At one such dive-in in 1964, protesters jumped into a white-only motel pool in Florida,
only to have the white owner pour myriatic acid into the pool to intimidate them.
The pool and formation is empty,
and a line of female dancers with afros and matching body suits surround Beyonce,
who sports her long, blonde braids.
They form two lines and dance in unison as Beyonce repeats the refrain for the second time.
As Beyonce's pace picks up,
their motions become faster and more aggressive as they bounce back and forth to the beat.
Speaking on this swimming pool dance sequence,
Culture critic Soraya Nadia McDonnell writes, quote,
it represents a sort of specialness that can't be quashed,
buttressed by the historical weight of the days when the hotel last frontier in Las Vegas
drained its swimming pool because actress Dorothy Dandris dared to dip her foot in it.
Because Dandridge was black, racist dictated that she was unclean and therefore unfit for the pool.

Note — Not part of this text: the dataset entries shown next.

Lemma yield_next_spec me i s j q A hi hj :
  queue_ok s (j :: q) -> chains_ok s A -> i ∉ j :: q -> (forall k, k ∈ j :: q -> k ∉ A) -> i = me \/ is_user i ->
  aget (threads s) i = Some hi -> state hi = THREAD_RUNNING -> coreid hi = me -> i ∉ A ->
  aget (threads s) j = Some hj ->
  wp (yield_next me i me) (fun n s' => n = j /\
    queue_ok s' (requeue me i q) /\ chains_ok s' A /\ same_rest s s' /\ (links_ok (threads s) -> links_ok (threads s')) /\
    strip (threads s') = aset i (give_way me i (set_next None hi)) (aset j (set_coreid me (set_next None hj)) (strip (threads s)))) s.
Proof.
  intros Hq Hch Hijq HqA Hwho Hi Hsi Hci HiA Hj. unfold yield_next. wp_step. wp_step.
  assert (Esz : (sq_size (sched_queue s) =? 0) = false) by (by rewrite (qo_size _ _ Hq)). rewrite Esz. simpl negb. cbv iota.
  pose proof (qo_head _ _ Hq) as (Eh & _). wp_step. unfold deref. wp_step; [exact Eh|].
  wp_step. eapply wp_thread_read; [exact Hj|]. wp_step. wp_step. wp_step. eapply wp_thread_update; [exact Hj|].
  set (s2 := tm_set_threads _ _).
  assert (Hq2 : queue_ok s2 q) by (by apply (queue_ok_tail s j q _ hj me)).
  apply not_elem_of_cons in Hijq as [Hij Hiq].
  assert (Hch2 : chains_ok s2 A).
  { apply (chains_ok_set s); [done|done|done|done|]. intros k hk Hk Hkh. exists hk. split; [|done]. simpl.
    rewrite aget_aset_ne; [done|]. intros <-. by apply (HqA j); [set_solver|]. }
  assert (Hi2 : aget (threads s2) i = Some hi) by (simpl; by rewrite aget_aset_ne).
  wp_step. eapply wp_thread_read; [exact Hi2|]. rewrite decide_False by congruence. wp_step. wp_step.
  eapply wp_thread_update; [exact Hi2|]. set (s3 := tm_set_threads _ s2).
  assert (Hi3 : aget (threads s3) i = Some (set_state THREAD_STOPPED hi)) by (simpl; by eapply aget_aset_same).
  assert (Hq3 : queue_ok s3 q).
  { destruct Hq2 as [Z1 Z2 Z3]. split; [done| |done]. by eapply linked_keep. }
  assert (Hch3 : chains_ok s3 A).
  { apply (chains_ok_set s2); [done|done|done|done|]. intros k hk Hk Hkh. exists hk. split; [|done]. cbn [threads s3 tm_set_threads].
    rewrite aget_aset_ne; [done|]. by intros <-. }
  assert (Hl3 : links_ok (threads s) -> links_ok (threads s3)).
  { intros Hl. apply (links_ok_keep _ i hi); [|done|done]. by apply links_ok_set. }
  unfold requeue, give_way. destruct (i =? me) eqn:Eim.
  - wp_step. wp_step. split_and!; try done. simpl. rewrite !strip_aset. done.
  - eapply wp_mono; [apply (thread_schedule_spec i (set_state THREAD_STOPPED hi) s3 q A); try done|].
    + apply Z.eqb_neq in Eim. by destruct Hwho.
    + intros k Hk. apply HqA. set_solver.
    + intros [] s' (Z1 & Z2 & Z3 & Zl & Z4). wp_step. split_and!; try done; [by auto|]. rewrite Z4. simpl. rewrite !strip_aset. simpl.
      by rewrite aset_aset_eq.
Qed.

(** ** Handing a core over *)

Definition ready (i : Z) (h : thread) : Prop :=
  is_user i /\ coreid h = -1 /\ (state h = THREAD_STARTED \/ state h = THREAD_STOPPED) /\ ctx_saved h /\ 0 < tid h.

Lemma aget_two {X} (l : list X) i j hi hj x y k :
  aget l i = Some hi -> aget l j = Some hj -> i <> j ->
  aget (aset j y (aset i x l)) k = if decide (k = j) then Some y else if decide (k = i) then Some x else aget l k.
Proof.
  intros Hi Hj Hne. destruct (decide (k = j)) as [->|].
  - eapply aget_aset_same. by rewrite aget_aset_ne.
  - rewrite aget_aset_ne by done. destruct (decide (k = i)) as [->|]; [by eapply aget_aset_same|by rewrite aget_aset_ne].
Qed.

Lemma aset_pair {X} (l : list X) i j a b c d :
  j <> i -> aset j a (aset i b (aset j c (aset i d l))) = aset j a (aset i b l).
Proof. intros Hne. by rewrite (aset_comm _ i j), aset_aset_eq, aset_aset_eq by done. Qed.

(** Core [me] passes from thread [i] to thread [j]. *)
Record handover (me i j : Z) (q q' : list Z) (hi' hj' : thread) : Prop := {
  ho_next : state hj' = THREAD_RUNNING /\ coreid hj' = me /\ ctx hj' = 0 /\ 0 < tid hj' /\ (j = me \/ is_user j);
  ho_prev : state hi' <> THREAD_RUNNING /\ state hi' <> THREAD_TERMINATED /\ state hi' <> THREAD_ZOMBIE;
  ho_idle : i = me -> coreid hi' = me /\ 0 < tid hi' /\ state hi' = THREAD_STOPPED /\ ctx_saved hi';
  ho_prev_queue : i ∈ q' -> ready i hi';
  ho_prev_stopped : is_user i -> state hi' = THREAD_STOPPED -> i ∈ q';
  ho_next_queue : j ∉ q';
  ho_others k : k <> i -> k <> j -> k ∈ q' <-> k ∈ q;
}.

Lemma tab_handover l q A me i j hi hj hi' hj' q' :
  tab_ok l q A -> runs l me i -> aget l i = Some hi -> aget l j = Some hj -> i <> j -> state hj <> THREAD_RUNNING ->
  0 < me < CORES_NUM -> i ∉ A -> handover me i j q q' hi' hj' ->
  tab_ok (aset j hj' (aset i hi' l)) q' A.
Proof.
  intros Ht Hru Hi Hj Hne Hsj Hme HiA Ho. set (l' := aset j hj' (aset i hi' l)).
  pose proof (fun k => aget_two l i j hi hj hi' hj' k Hi Hj Hne) as Hget. fold l' in Hget.
  destruct Ho as [(S1 & S2 & S3 & S4 & S5) (P1 & P2 & P3) Hidle Hpq Hps Hnq Hoth].
  assert (Hruns : forall c k, runs l' c k <-> (k = j /\ c = me) \/ (k <> i /\ k <> j /\ runs l c k)).
  { intros c k. unfold runs. rewrite Hget. destruct (decide (k = j)) as [->|]; [naive_solver|].
    destruct (decide (k = i)) as [->|]; naive_solver. }
  split.
  - unfold l'. rewrite !length_aset. apply Ht.
  - intros k h Hk. rewrite Hget. destruct (decide (k = j)) as [->|]; [done|].
    destruct (decide (k = i)) as [->|]; [intros [= <-]; by apply Hpq|]. intros Hh. eapply (to_ready _ _ _ Ht); [by apply Hoth|done].
  - intros k h. rewrite Hget. destruct (decide (k = j)) as [->|]; [intros [= <-]; congruence|].
    destruct (decide (k = i)) as [->|]; [intros [= <-]; apply Hps|]. intros Hh Hu Hs. apply Hoth; [done..|]. by eapply (to_stopped _ _ _ Ht).
  - intros k h. rewrite Hget. destruct (decide (k = j)) as [->|].
    { intros [= <-] _. rewrite S2. split; [lia|]. split; [|done]. destruct S5 as [->|]; [by left|right; split; [done|lia]]. }
    destruct (decide (k = i)) as [->|]; [by intros [= <-]|]. apply (to_running _ _ _ Ht).
  - intros c Hc. destruct (to_one _ _ _ Ht c Hc) as [k Hk]. destruct (decide (k = i)) as [->|].
    + exists j. apply Hruns. left. split; [done|]. destruct Hk as (h & Hh & _ & E), Hru as (h' & Hh' & _ & E'). congruence.
    + exists k. apply Hruns. right. split; [done|]. split; [|done]. intros ->. destruct Hk as (h & Hh & E & _). congruence.
  - intros c k1 k2. rewrite !Hruns. intros [[-> ->]|(N1 & N2 & R1)] [[-> E]|(N3 & N4 & R2)]; try done.
    + exfalso. apply N3. by eapply (to_unique _ _ _ Ht me).
    + subst c. exfalso. apply N1. by eapply (to_unique _ _ _ Ht me).
    + by eapply (to_unique _ _ _ Ht c).
  - intros c h Hc. rewrite Hget. destruct (decide (c = j)) as [->|].
    { intros [= <-]. destruct S5 as [->|Hu]; [by split_and!; [| |left]|]. unfold is_user, SYS_THREAD_MAX in Hu. lia. }
    destruct (decide (c = i)) as [->|]; [|apply (to_idle _ _ _ Ht c h Hc)].
    intros [= <-]. assert (i = me) as ->.
    { destruct Hru as (h' & Hh' & _ & E'). destruct (to_idle _ _ _ Ht i h' Hc Hh') as (E & _). congruence. }
    destruct (Hidle eq_refl) as (Z1 & Z2 & Z3 & Z4). split_and!; [done|done|by right].
  - intros k h. rewrite Hget. destruct (decide (k = j)) as [->|]; [intros [= <-]; rewrite S1; done|].
    destruct (decide (k = i)) as [->|]; [by intros [= <-]|]. apply (to_alive _ _ _ Ht).
  - intros k Hk. destruct (to_asleep _ _ _ Ht k Hk) as [c Hc]. exists c. apply Hruns. right.
    split; [by intros ->|]. split; [|done]. intros ->. destruct Hc as (h & Hh & E & _). congruence.
Qed.

Lemma sched_ok_rest s s' q q' A A' :
  sched_ok s q A -> same_rest s s' -> queue_ok s' q' -> chains_ok s' A' -> tab_ok (strip (threads s')) q' A' ->
  links_ok (threads s') -> sched_ok s' q' A'.
Proof.
  intros [Hl _ _ _ _ Hj Hsl Hst Hp Ht He] (E1 & E2 & E0 & E3 & E4 & E5 & E6 & E7 & E8 & E9) Hq Hc Htab Hlinks.
  split; try done; rewrite ?E0, ?E1, ?E2, ?E4, ?E5, ?E6, ?E7, ?E8, ?E9; done.
Qed.

(** The thread of which [h] is what remains without its link. *)
Lemma strip_aget_inv l i h : aget (strip l) i = Some h -> exists h', aget l i = Some h' /\ h = set_next None h'.
Proof. rewrite strip_aget. destruct (aget l i) as [h'|]; [|done]. intros [= <-]. by exists h'. Qed.

Lemma reap_nothing i h s :
  lock_tm s = false -> aget (threads s) i = Some h -> links_ok (threads s) ->
  (forall z hz, aget (threads s) z = Some hz -> state hz <> THREAD_ZOMBIE) ->
  wp (yield_reap i) (fun _ s' => s' = s) s.
Proof.
  intros Hl Hi Hlinks Hz. unfold yield_reap. wp_step. apply wp_lock_threads; [done|]. wp_step.
  eapply wp_thread_read; [exact Hi|]. wp_step. destruct s; simpl in *; subst.
  destruct (next h) as [z|] eqn:En; [|by wp_step; unfold unlock_threads; wp_step].
  destruct (aget_is_Some _ z (Hlinks i h z Hi En)) as [hz Hhz]. wp_step. eapply wp_thread_read; [exact Hhz|].
  rewrite decide_False by (by eapply Hz). wp_step. unfold unlock_threads. by wp_step.
Qed.

Context {CL : CoreHwLaws C t} {MLL : MemLayoutLaws ML}.

Lemma switch_spec me i j k hi hj hk s :
  get_curr me 0 (threads s) None = Some k -> aget (threads s) k = Some hk -> tid hk <> KTHREAD_MASTER_TID ->
  aget (threads s) i = Some hi -> ctx hi = 0 -> aget (threads s) j = Some hj -> ctx_saved hj -> i <> j ->
  wp (thread_switch_to t me i j) (fun r s' => r = 0 /\
    s' = tm_set_threads (aset j (set_ctx 0 hj) (aset i (set_ctx (context_save me (tm_cores s)) hi) (threads s))) s) s.
Proof.
  intros Hc Hk Htid Hi Hctx Hj [Hj0 Hjk] Hne. unfold thread_switch_to. wp_step. unfold thread_get_curr. wp_step.
  rewrite Hc. wp_step. unfold deref. wp_step; [done|]. wp_step. eapply wp_thread_read; [exact Hk|].
  rewrite (proj2 (Z.eqb_neq _ _)) by done.
  destruct (thread_ctx_ok i) as [Ai Bi], (thread_ctx_ok j) as [Aj Bj].
  rewrite (proj2 (Z.eqb_neq (thread_ctx_addr i) 0)), Bi by done. simpl. wp_step. eapply wp_thread_read; [exact Hi|].
  rewrite Hctx. simpl. rewrite (proj2 (Z.eqb_neq (thread_ctx_addr j) 0)), Bj by done. simpl.
  wp_step. eapply wp_thread_read; [exact Hj|]. rewrite (proj2 (Z.eqb_neq (ctx hj) 0)), Hjk by done. simpl.
  wp_step. wp_step. wp_step. eapply wp_thread_update; [exact Hi|]. wp_step.
  eapply wp_thread_update; [simpl; by rewrite aget_aset_ne|]. by wp_step.
Qed.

Take away the water, and the swimming pool becomes a stage for one sequin-bedecked choreographed expression of,
you mad? A joyous, unbossed, and unbought thumb in the eye of bigotry, unquote.
As the women line up and dance in unison at the bottom of the pool,
they evoked the hip-hop major at dance troops of the historically black colleges and universities.
These troops would later become the inspiration for Beyonce's 2018 homecoming Coachella performance.
This drill team aesthetic is accompanied with the sound of the drumline and bass that carry into the song's hook.
Beyonce boasts about her achievements in the industry earned through incomparable work ethic, grind, and tenacity.
She turns yellow bone, a name for a person with a light-skinned black complexion,
into a verb implying that her identity is integral to her success.
She continues, I twirl on them haters, albino alligators.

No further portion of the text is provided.